- It’s not just “pay to play” nowadays. Districts are now charging students enrollment fees, locker fees, registration fees, etc. In Littleton, CO, chemistry costs $10, honors chem costs $20 and AP chem twice as much. Whatever happened to “free and appropriate public education”? Way to pass the buck to your customers.
- The implications of last week’s Georgia Supreme Court decision to ban the state’s charter-school commission go beyond charter policy. As Douglas Blackmon powerfully explains in the Atlanta Journal-Constitution, the Court’s ruling solidifies power with the local school board—long used as a segregating tool, and long a cause of continuing racism. The full article will disturb you, but is well worth the read.
- Move over Rick Hess, Wendy Kopp, and Michelle Rhee. Sarah Mead identifies and interviews fifteen young up-and-coming leaders—those who will take the reins of the education-policy wagon in the decade to come. Congrats to Fordham alum Mickey Muldoon, now at New York’s School of One, who made the list!
- In what Sam Dillon calls a “strange-bedfellows twist,” Michelle Rhee announces that former D.C. teachers’ union president George Parker will serve as a senior fellow for Students First.
- If turning around a failing school is akin to working through a labyrinth while someone is chasing you in the dead of night, then think of Public Impact’s two recent reports as a flashlight and a map of the maze. Helpful stuff, indeed.
- LAUSD is piloting a program whereby students may see their course grades jump significantly higher if they show gains on the relevant subject’s standardized test. Good on the surface—but it carries risks for teacher autonomy and accountability.

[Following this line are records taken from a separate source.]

(** * CIM diagram layout editor: the application state of [AppState.ts]

    A shallow embedding of the interaction state machine, the view
    transform and the point insert / delete operations of
    [src/services/AppState.ts], together with [loadDiagramLayout] and
    [loadDiagramProfiles] of [DiagramService] and the load and render handlers
    of the configuration panel.

    - JavaScript numbers are IEEE 754 binary64 values: coordinates, scale,
      offsets and thresholds are primitive floats, compared with the
      IEEE comparisons the source uses.
    - [PointModel] objects are shared between an object's ordered point array
      and the diagram's flattened point array, and are mutated in place.  They
      live in a heap indexed by references; both arrays hold references.
    - The svelte stores are the fields of one [AppState] record; the stores
      none of the operations below reads or writes ([coordinates],
      [diagramList], [errorMessage]) are left out, and [remoteCalls] records
      the calls made to the SPARQL service, in order.
    - An [async] function is split at its [await]: the part that runs
      synchronously, and the part that runs once the remote call has settled,
      which receives the outcome of the call. *)

From Stdlib Require Import Floats ZArith.
From stdpp Require Import gmap strings list pretty.

Set Default Proof Using "Type".

(** ** Numbers *)

Module Num.

(** [Math.abs] *)
Definition Math_abs (a : float) : float := abs a.

(** [Math.min]: NaN if an argument is NaN, and [-0] is below [+0]. *)
Definition Math_min (a b : float) : float :=
  if is_nan a || is_nan b then nan
  else if (a <? b)%float then a
  else if (b <? a)%float then b
  else if get_sign a then a else b.

(** [Math.max]: NaN if an argument is NaN, and [+0] is above [-0]. *)
Definition Math_max (a b : float) : float :=
  if is_nan a || is_nan b then nan
  else if (a <? b)%float then b
  else if (b <? a)%float then a
  else if get_sign a then b else a.

(** [a >= b] and [a > b] of JavaScript. *)
Definition geb (a b : float) : bool := (b <=? a)%float.
Definition gtb (a b : float) : bool := (b <? a)%float.

End Num.
Import Num.

(** ** The types of [models/types] *)

Record Point2D := mkPoint2D { x : float; y : float }.

Record ViewTransform := mkViewTransform
  { scale : float; offsetX : float; offsetY : float }.

Inductive InteractionMode := NONE | DRAGGING | SELECTING | PANNING.

Inductive CGMESVersion := V2_4_15 | V3_0.

Record PointUpdateData := mkPointUpdateData
  { moved_points : list string; dx : float; dy : float }.

#[global] Instance InteractionMode_eq_dec : EqDecision InteractionMode.
Proof. solve_decision. Defined.

(** ** [Set<string>] and [Map<string, Point2D>]

    A JavaScript [Set] iterates in insertion order and [Array.from] exposes
    that order, so a set of identifiers is a duplicate-free list in insertion
    order.  The snapshot map is only read with [get] and written with [set]. *)

Module JSSet.

Definition t := list string.

Definition empty : t := [].

Definition has (s : t) (k : string) : bool := bool_decide (k ∈ s).

Definition add (k : string) (s : t) : t := if has s k then s else s ++ [k].

Definition delete (k : string) (s : t) : t := filter (λ k', k' ≠ k) s.

Definition toArray (s : t) : list string := s.

End JSSet.

Record InteractionState := mkInteractionState
  { mode : InteractionMode;
    dragStart : option Point2D;
    dragEnd : option Point2D;
    panStart : option Point2D;
    selectedPoints : JSSet.t;
    originalPositions : gmap string Point2D }.

(** ** The diagram model

    Modelled from the spec: the classes [PointModel], [DiagramObjectModel] and
    [DiagramModel] of [models/] are not part of the sources at hand.  Their
    fields are the ones [AppState.ts] reads and writes ([iri], [x], [y],
    [sequenceNumber], [parentObject]; [iri], [points]; [objects], [points]),
    and [gluedTo] is the set of glued-point identifiers the data model of the
    specification gives every point.  [new PointModel(iri, x, y,
    sequenceNumber, parentObject)] stores its arguments and starts without
    glue. *)

Definition ref := positive.

Record PointModel := mkPointModel
  { iri : string;
    point_x : float;
    point_y : float;
    sequenceNumber : Z;
    parentObject : option ref;
    gluedTo : list string }.

Record DiagramObjectModel := mkDiagramObjectModel
  { object_iri : string;
    object_points : list ref }.

Record DiagramModel := mkDiagramModel
  { objects : list ref;
    points : list ref }.

Definition set_xy (nx ny : float) (p : PointModel) : PointModel :=
  {| iri := iri p; point_x := nx; point_y := ny;
     sequenceNumber := sequenceNumber p; parentObject := parentObject p;
     gluedTo := gluedTo p |}.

- It’s official: Race to the Top 2.0, with monies for early education and for states that narrowly missed the cut-off last time around, has launched.
- Pandering to the through-course assessment crowd, ETS released a summary report from its February research symposium detailing their positives. Let’s be frank: Testing multiple times a year might be good for instruction, but it’s a terrible idea for educational diversity and choice.
- Joel Klein is already influencing the private sector, if not the global economy. At the e-G8 summit (held just before today’s G8), his boss, NewsCorp Chairman and CEO Rupert Murdoch pushed all parties to reinvent schooling for the digital era.